Please return every line in the following data that includes the string "updatedRole".

Data excerpts:
"""
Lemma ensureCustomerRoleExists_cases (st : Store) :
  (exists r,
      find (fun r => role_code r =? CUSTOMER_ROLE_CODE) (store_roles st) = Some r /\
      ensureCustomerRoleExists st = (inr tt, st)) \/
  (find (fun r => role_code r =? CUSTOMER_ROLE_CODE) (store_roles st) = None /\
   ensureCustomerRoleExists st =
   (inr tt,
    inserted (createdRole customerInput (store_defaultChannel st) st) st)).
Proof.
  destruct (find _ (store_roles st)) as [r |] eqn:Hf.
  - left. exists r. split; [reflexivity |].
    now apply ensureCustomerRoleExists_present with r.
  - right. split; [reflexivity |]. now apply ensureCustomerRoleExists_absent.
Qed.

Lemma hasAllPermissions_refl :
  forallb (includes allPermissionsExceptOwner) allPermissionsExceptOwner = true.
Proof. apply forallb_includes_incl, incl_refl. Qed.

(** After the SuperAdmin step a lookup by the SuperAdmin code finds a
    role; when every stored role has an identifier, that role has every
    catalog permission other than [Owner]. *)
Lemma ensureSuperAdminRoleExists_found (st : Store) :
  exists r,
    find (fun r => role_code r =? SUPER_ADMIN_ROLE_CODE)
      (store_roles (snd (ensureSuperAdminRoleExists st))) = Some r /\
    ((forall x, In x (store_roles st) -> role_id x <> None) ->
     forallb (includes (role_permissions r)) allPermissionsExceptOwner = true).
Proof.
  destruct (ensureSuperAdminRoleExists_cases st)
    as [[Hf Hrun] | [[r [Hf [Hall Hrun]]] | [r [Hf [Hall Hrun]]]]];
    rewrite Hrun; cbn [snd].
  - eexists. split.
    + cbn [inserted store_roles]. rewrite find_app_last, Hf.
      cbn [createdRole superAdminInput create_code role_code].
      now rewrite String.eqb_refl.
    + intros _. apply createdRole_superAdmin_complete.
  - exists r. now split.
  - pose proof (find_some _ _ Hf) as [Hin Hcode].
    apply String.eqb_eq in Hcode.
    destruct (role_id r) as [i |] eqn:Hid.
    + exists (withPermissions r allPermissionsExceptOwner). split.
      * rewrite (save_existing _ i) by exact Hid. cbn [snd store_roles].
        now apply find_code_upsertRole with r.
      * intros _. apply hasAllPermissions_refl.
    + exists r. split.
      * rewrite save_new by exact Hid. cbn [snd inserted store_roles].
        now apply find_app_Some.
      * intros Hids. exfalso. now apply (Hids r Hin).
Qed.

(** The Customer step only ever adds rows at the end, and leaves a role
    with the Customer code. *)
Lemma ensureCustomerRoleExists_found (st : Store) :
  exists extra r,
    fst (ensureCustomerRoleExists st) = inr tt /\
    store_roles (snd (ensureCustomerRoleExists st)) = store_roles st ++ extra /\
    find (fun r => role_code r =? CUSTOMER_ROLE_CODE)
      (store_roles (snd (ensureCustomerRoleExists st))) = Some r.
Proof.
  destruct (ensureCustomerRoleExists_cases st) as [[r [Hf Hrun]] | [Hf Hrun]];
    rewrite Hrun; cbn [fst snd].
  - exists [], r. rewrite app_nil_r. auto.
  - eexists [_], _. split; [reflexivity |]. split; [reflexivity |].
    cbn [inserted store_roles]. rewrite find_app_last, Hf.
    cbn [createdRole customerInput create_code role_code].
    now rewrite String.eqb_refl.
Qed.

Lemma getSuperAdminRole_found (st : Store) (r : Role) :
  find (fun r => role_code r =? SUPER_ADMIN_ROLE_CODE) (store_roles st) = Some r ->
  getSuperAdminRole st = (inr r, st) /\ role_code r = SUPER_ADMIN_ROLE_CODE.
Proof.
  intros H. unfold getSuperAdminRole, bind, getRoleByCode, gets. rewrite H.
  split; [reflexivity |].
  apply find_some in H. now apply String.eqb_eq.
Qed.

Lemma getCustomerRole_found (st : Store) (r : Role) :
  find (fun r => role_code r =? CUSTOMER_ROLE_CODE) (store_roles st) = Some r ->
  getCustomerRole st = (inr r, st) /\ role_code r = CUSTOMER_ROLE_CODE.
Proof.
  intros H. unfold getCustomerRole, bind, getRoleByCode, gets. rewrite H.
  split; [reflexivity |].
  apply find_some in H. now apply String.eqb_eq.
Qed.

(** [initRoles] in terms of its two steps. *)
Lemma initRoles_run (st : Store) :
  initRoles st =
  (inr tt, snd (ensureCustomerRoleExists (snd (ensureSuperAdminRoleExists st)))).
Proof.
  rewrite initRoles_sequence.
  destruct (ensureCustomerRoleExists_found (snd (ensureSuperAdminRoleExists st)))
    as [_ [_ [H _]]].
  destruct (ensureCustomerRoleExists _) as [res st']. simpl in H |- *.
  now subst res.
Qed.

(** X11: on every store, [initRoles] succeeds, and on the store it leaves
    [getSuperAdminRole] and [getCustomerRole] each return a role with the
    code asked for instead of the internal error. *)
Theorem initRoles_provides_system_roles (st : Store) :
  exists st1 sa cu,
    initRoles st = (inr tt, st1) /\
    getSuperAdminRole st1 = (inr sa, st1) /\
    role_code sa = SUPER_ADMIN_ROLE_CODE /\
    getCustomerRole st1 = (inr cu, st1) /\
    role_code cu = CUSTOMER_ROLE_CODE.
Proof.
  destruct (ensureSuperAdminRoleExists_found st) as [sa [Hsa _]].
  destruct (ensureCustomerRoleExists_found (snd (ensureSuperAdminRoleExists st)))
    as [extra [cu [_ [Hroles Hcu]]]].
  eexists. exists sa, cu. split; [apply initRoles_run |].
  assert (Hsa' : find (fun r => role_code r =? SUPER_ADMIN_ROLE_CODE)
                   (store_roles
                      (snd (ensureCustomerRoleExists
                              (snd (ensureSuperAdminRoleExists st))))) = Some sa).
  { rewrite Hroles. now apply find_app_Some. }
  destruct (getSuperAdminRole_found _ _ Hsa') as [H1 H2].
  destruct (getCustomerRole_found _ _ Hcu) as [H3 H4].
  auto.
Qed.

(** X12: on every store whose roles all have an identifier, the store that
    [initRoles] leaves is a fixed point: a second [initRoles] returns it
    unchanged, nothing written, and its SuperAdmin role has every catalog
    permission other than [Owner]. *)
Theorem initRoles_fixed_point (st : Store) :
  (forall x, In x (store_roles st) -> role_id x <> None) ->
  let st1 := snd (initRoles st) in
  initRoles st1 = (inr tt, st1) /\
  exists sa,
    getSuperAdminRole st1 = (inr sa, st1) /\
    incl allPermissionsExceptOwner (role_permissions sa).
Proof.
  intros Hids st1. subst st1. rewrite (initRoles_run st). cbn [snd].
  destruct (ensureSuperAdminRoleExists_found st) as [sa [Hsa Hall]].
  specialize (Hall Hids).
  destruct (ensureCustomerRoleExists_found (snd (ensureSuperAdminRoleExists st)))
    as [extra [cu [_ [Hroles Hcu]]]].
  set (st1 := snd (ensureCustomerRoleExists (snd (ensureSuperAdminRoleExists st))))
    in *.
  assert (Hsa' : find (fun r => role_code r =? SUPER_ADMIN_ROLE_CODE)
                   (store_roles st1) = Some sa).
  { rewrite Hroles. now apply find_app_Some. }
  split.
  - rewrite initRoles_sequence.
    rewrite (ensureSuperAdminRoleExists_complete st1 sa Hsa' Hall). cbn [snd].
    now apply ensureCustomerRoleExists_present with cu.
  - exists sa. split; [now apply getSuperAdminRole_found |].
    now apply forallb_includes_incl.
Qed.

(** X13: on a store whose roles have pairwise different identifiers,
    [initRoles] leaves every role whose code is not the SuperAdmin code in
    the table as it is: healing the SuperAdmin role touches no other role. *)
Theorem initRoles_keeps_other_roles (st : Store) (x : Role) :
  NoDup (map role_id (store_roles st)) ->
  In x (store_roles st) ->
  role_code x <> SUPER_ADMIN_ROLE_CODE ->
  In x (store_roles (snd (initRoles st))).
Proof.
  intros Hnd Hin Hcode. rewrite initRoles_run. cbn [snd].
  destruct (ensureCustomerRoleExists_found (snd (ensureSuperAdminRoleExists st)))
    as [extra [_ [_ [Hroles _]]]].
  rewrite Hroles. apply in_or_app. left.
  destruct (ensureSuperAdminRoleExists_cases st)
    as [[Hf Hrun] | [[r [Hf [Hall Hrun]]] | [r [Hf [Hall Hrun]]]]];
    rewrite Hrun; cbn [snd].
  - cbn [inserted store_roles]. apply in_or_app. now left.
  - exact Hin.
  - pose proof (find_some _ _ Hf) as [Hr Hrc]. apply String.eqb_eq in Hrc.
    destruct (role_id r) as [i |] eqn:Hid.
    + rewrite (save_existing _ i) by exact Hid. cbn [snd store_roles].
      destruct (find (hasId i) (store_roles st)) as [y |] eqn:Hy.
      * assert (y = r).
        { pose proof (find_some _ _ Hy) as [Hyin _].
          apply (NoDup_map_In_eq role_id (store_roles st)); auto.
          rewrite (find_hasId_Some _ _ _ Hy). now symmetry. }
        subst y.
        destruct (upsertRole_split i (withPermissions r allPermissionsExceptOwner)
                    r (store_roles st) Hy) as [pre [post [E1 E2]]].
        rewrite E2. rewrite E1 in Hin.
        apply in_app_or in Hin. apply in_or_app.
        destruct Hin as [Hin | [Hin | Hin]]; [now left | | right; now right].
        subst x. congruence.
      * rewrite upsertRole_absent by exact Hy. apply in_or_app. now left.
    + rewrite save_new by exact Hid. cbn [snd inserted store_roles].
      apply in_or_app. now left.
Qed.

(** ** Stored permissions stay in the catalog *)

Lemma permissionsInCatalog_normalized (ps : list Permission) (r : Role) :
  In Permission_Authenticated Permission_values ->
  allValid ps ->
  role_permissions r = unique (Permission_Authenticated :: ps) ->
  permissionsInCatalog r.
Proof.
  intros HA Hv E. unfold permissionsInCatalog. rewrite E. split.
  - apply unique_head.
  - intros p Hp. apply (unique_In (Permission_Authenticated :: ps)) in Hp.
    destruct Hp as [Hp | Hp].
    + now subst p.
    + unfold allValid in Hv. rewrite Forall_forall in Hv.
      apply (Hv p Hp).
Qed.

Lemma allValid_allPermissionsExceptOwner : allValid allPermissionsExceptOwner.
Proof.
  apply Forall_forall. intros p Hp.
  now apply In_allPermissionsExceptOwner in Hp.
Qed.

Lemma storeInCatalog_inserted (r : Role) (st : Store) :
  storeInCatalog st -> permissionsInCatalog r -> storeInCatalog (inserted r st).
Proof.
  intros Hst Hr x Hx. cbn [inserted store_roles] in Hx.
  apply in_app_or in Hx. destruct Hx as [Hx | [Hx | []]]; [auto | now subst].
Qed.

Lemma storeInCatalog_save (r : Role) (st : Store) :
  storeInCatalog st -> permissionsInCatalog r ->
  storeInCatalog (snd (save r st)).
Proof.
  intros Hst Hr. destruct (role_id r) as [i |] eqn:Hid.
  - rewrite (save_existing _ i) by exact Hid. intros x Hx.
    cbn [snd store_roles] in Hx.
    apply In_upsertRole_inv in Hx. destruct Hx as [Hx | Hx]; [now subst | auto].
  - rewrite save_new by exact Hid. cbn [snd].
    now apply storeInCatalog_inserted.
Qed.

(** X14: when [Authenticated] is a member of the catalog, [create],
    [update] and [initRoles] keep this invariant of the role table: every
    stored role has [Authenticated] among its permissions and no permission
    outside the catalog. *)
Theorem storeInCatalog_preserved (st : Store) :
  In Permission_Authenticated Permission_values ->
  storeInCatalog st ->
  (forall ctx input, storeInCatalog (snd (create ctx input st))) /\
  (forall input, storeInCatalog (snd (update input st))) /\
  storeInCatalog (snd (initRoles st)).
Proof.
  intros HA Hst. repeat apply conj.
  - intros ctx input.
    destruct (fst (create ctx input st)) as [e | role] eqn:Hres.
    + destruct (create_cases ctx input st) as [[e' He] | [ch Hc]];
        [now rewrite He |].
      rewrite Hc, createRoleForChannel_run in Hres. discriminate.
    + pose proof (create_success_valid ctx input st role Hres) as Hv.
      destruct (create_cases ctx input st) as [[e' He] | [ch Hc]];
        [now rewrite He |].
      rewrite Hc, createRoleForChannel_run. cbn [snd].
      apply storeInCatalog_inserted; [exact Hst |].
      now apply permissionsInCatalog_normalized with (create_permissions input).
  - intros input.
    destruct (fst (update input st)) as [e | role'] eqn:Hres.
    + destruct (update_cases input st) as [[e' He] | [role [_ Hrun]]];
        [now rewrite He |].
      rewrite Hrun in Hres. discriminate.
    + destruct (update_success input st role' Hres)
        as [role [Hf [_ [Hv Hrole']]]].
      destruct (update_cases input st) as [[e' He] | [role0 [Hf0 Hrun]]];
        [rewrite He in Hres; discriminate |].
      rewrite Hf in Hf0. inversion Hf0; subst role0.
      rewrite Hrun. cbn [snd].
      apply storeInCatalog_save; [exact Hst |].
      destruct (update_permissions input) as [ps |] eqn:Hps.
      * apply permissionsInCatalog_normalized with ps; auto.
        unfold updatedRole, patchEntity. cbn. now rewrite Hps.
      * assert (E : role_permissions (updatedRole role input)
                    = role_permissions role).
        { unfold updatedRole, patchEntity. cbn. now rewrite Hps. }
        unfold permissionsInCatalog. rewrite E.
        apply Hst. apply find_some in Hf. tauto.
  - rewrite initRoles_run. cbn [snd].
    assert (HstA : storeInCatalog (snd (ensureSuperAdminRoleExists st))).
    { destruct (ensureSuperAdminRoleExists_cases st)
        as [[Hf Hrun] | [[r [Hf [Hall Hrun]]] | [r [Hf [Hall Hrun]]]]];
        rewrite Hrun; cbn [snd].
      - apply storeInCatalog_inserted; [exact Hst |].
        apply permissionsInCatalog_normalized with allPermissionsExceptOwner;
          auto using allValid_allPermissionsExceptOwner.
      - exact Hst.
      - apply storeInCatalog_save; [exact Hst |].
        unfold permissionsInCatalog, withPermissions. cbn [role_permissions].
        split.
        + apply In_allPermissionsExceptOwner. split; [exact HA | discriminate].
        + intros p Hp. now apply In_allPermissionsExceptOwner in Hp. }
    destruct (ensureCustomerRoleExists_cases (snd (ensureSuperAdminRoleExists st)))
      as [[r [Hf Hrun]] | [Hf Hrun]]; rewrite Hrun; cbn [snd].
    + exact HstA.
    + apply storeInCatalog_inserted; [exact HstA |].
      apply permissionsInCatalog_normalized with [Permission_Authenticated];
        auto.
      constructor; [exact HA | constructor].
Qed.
"""
Problem solution:
        unfold updatedRole, patchEntity. cbn. now rewrite Hps.
      * assert (E : role_permissions (updatedRole role input)
        { unfold updatedRole, patchEntity. cbn. now rewrite Hps. }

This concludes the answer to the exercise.